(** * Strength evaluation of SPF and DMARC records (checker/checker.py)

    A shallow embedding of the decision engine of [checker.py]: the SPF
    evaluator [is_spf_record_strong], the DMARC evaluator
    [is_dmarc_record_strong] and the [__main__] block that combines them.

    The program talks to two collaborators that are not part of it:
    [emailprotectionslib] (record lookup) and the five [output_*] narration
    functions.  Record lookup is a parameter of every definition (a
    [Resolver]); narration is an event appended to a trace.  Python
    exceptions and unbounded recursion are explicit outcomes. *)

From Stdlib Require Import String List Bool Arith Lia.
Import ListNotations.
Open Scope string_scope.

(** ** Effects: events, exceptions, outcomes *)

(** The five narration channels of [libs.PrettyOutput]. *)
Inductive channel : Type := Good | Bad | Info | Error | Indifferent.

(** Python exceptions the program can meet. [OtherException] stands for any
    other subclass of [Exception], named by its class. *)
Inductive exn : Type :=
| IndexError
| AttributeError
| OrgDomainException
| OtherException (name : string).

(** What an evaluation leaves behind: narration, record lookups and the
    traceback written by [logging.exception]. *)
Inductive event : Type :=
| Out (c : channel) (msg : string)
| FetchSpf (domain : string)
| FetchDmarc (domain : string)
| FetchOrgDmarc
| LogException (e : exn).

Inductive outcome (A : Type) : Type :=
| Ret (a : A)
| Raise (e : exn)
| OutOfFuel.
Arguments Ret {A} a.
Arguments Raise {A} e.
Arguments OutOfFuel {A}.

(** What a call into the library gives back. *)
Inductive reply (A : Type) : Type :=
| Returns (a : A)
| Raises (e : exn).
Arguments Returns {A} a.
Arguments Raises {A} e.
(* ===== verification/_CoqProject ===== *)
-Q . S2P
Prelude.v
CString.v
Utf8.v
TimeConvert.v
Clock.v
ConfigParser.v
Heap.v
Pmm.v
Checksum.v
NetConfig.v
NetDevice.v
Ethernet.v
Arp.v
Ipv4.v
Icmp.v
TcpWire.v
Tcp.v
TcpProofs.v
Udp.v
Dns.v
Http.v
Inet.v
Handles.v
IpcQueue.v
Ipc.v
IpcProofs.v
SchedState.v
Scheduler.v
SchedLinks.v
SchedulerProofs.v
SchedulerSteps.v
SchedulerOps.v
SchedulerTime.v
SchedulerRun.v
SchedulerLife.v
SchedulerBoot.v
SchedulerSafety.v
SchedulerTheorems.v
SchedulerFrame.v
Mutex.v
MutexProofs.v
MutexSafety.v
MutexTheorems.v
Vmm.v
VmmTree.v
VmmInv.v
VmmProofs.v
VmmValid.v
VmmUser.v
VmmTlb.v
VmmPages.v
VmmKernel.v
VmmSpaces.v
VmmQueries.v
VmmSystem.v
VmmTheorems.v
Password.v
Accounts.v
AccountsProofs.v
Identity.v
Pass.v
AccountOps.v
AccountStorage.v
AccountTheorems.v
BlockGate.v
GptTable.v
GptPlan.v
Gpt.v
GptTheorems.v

◆ ◆ ◆ ◆ ◆

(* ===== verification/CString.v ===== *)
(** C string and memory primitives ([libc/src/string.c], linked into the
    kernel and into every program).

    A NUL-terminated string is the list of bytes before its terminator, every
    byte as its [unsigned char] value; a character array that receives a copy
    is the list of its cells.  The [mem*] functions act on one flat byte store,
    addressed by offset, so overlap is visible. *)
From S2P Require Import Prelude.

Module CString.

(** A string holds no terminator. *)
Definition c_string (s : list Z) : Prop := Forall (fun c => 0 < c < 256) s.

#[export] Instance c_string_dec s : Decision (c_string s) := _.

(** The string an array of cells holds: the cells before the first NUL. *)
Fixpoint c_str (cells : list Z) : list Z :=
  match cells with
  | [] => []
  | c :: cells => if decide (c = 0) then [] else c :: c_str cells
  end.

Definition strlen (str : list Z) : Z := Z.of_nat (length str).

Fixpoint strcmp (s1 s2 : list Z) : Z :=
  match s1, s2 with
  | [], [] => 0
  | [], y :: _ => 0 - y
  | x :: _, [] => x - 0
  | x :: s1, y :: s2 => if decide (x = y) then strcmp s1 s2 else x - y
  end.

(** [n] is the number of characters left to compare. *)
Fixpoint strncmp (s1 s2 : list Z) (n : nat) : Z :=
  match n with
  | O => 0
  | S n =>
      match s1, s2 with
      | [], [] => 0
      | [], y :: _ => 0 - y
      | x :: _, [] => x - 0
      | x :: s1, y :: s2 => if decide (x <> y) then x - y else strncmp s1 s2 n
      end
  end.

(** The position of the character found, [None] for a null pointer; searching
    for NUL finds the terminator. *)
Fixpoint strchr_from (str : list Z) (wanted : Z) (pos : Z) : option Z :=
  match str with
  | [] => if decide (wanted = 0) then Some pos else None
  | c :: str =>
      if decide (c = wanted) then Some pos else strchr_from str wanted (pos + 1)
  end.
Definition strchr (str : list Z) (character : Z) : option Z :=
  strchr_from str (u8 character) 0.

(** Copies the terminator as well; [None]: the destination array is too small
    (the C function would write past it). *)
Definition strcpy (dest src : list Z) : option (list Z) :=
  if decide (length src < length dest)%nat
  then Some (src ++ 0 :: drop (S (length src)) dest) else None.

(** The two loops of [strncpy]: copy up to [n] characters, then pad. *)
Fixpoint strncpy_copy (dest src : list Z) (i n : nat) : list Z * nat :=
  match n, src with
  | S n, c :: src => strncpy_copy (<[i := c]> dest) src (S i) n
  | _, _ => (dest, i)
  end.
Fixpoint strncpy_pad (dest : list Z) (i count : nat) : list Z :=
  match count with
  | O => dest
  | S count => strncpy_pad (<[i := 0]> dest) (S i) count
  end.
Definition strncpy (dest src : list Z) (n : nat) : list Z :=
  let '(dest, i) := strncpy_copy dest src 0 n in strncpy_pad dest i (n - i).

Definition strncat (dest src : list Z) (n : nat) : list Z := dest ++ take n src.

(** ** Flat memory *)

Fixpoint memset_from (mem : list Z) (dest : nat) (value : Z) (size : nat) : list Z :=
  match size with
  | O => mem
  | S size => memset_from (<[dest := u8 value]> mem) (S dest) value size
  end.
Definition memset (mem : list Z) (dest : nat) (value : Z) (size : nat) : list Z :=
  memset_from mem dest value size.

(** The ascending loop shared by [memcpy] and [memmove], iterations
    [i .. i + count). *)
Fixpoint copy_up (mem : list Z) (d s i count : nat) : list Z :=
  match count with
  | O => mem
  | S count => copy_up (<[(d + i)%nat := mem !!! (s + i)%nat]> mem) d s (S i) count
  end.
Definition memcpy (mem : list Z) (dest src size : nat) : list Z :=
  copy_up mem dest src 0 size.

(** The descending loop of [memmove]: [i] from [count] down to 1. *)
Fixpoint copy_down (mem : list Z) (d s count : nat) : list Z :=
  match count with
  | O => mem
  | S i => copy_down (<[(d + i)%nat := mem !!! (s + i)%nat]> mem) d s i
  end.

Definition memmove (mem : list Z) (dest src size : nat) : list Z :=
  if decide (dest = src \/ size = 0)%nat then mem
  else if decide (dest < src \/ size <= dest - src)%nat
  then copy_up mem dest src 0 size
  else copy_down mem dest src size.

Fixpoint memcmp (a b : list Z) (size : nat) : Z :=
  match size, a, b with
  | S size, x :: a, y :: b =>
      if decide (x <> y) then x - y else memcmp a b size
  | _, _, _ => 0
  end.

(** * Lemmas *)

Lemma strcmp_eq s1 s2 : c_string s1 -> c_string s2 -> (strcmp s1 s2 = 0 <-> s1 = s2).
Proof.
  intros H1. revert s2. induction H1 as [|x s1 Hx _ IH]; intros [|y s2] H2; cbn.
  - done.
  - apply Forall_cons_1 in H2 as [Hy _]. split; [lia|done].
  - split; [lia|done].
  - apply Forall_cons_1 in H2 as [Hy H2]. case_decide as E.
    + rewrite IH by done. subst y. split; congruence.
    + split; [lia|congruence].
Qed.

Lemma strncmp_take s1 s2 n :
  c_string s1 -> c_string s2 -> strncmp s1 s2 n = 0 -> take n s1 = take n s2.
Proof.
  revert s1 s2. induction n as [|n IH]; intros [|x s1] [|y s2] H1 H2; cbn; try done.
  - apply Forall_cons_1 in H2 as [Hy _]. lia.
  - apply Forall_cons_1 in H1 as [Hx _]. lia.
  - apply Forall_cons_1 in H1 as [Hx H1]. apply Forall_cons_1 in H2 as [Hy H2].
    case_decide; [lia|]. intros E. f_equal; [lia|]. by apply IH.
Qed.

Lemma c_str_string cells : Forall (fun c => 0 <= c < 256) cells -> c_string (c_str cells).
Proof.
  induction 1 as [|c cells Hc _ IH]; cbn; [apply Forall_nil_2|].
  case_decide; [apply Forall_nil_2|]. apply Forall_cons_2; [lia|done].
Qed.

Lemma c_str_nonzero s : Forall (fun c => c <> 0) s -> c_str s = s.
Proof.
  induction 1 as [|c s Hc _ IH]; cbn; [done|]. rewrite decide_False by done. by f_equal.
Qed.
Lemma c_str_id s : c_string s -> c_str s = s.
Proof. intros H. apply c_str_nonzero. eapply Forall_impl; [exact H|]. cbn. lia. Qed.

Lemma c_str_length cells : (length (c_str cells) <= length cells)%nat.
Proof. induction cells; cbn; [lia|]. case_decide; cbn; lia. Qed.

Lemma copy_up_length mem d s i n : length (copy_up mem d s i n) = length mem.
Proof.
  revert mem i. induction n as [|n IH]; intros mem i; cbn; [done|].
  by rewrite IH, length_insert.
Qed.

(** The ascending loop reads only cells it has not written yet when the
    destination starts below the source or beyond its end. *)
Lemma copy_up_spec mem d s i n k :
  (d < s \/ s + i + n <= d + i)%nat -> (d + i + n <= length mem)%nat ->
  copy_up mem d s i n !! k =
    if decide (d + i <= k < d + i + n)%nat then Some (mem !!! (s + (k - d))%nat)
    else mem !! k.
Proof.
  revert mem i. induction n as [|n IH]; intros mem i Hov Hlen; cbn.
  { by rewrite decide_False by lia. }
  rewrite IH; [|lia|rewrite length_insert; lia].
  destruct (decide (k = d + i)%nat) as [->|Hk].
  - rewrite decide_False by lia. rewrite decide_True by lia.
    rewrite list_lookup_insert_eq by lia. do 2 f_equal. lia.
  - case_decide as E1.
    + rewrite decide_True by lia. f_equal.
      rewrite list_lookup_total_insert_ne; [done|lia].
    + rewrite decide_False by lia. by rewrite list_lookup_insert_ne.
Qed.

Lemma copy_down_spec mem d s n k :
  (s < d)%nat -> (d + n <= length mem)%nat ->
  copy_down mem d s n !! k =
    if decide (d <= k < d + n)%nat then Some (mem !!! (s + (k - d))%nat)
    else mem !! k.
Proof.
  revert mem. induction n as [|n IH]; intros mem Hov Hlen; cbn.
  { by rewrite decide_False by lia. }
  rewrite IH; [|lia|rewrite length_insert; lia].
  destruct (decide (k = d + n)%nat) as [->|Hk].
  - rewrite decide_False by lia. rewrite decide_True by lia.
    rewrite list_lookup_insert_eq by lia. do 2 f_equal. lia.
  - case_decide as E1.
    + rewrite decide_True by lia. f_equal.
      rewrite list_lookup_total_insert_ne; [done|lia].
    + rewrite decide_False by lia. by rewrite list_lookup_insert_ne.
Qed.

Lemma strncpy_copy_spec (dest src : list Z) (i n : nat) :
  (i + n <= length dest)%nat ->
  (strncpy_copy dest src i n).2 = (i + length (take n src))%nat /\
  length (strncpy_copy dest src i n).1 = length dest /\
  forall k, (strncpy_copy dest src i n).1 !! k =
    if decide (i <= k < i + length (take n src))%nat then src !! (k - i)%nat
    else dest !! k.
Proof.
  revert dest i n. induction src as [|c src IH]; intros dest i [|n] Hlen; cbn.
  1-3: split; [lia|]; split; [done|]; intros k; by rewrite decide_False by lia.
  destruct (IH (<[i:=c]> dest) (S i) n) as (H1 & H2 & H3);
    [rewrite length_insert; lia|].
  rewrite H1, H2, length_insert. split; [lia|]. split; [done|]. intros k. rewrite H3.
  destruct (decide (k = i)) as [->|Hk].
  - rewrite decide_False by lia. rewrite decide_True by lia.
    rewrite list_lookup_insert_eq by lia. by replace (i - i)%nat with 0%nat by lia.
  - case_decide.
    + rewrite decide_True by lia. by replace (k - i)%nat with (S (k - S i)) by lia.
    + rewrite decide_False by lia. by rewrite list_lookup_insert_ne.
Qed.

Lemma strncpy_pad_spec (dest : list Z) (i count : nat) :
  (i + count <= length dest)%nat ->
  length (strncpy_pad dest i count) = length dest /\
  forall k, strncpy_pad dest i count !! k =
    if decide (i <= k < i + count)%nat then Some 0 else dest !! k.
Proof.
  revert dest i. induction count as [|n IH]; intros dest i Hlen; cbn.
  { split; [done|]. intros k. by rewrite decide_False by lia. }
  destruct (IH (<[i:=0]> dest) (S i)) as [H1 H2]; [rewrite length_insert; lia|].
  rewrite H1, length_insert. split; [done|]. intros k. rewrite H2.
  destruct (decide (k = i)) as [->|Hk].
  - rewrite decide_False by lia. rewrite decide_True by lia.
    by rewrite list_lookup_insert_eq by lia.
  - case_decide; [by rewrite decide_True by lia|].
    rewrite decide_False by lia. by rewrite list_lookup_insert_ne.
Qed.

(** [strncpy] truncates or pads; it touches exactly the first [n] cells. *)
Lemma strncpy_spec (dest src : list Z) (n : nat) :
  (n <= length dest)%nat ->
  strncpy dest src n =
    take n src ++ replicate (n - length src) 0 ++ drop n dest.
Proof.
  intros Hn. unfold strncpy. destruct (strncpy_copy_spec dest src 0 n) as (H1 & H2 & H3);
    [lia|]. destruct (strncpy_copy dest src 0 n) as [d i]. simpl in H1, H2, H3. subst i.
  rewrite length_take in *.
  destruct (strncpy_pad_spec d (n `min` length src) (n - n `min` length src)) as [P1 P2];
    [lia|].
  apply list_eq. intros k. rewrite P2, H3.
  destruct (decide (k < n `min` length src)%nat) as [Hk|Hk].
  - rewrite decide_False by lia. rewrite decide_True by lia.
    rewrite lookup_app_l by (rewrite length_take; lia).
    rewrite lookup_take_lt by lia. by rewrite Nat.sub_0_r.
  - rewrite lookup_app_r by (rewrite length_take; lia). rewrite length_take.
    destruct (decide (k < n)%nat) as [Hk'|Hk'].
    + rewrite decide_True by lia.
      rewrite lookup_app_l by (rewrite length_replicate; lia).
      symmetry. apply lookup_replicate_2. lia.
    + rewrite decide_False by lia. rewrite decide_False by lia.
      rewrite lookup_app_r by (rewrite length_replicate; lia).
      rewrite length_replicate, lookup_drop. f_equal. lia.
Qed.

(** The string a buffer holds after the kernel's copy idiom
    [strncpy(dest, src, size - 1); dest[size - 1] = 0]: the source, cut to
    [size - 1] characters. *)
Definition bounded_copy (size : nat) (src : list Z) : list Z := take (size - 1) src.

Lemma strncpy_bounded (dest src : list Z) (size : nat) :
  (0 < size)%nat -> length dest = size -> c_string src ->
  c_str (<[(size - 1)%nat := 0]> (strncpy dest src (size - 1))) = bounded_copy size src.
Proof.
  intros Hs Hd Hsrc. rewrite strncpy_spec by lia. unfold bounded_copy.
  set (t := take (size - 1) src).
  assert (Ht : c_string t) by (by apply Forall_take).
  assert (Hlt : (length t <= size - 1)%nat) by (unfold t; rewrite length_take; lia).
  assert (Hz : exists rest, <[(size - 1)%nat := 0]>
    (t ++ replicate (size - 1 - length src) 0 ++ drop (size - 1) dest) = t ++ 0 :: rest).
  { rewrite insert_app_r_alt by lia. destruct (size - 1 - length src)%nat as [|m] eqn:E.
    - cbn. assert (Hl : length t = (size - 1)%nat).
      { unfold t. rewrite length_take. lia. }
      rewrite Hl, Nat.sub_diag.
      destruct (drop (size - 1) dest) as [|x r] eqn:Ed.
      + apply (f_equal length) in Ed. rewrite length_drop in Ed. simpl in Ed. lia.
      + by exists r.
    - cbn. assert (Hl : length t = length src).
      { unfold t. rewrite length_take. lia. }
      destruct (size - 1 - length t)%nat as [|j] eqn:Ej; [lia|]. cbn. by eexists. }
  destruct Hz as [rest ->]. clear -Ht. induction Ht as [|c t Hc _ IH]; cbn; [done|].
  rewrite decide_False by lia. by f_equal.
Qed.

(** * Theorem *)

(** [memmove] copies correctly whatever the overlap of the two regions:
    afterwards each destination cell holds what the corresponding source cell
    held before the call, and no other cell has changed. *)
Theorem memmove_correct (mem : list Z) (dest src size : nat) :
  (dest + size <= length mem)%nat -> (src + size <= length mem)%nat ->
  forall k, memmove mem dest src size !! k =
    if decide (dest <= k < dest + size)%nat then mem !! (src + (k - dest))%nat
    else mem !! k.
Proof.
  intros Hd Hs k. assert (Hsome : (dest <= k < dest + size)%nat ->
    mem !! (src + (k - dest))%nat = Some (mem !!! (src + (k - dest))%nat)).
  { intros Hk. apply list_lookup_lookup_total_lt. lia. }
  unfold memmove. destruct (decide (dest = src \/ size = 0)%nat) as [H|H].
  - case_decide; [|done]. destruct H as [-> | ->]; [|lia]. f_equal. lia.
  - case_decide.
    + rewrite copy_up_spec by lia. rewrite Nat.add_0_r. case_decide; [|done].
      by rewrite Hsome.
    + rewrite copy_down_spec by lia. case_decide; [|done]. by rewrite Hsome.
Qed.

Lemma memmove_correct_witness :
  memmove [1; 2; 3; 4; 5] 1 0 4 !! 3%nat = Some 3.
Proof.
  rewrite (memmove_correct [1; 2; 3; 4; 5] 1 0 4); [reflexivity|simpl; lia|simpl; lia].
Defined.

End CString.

◆ ◆ ◆ ◆ ◆

- **Required action**
The answer is to be one number: the count of lines in the entries containing the string "that".

- **Answer section**
3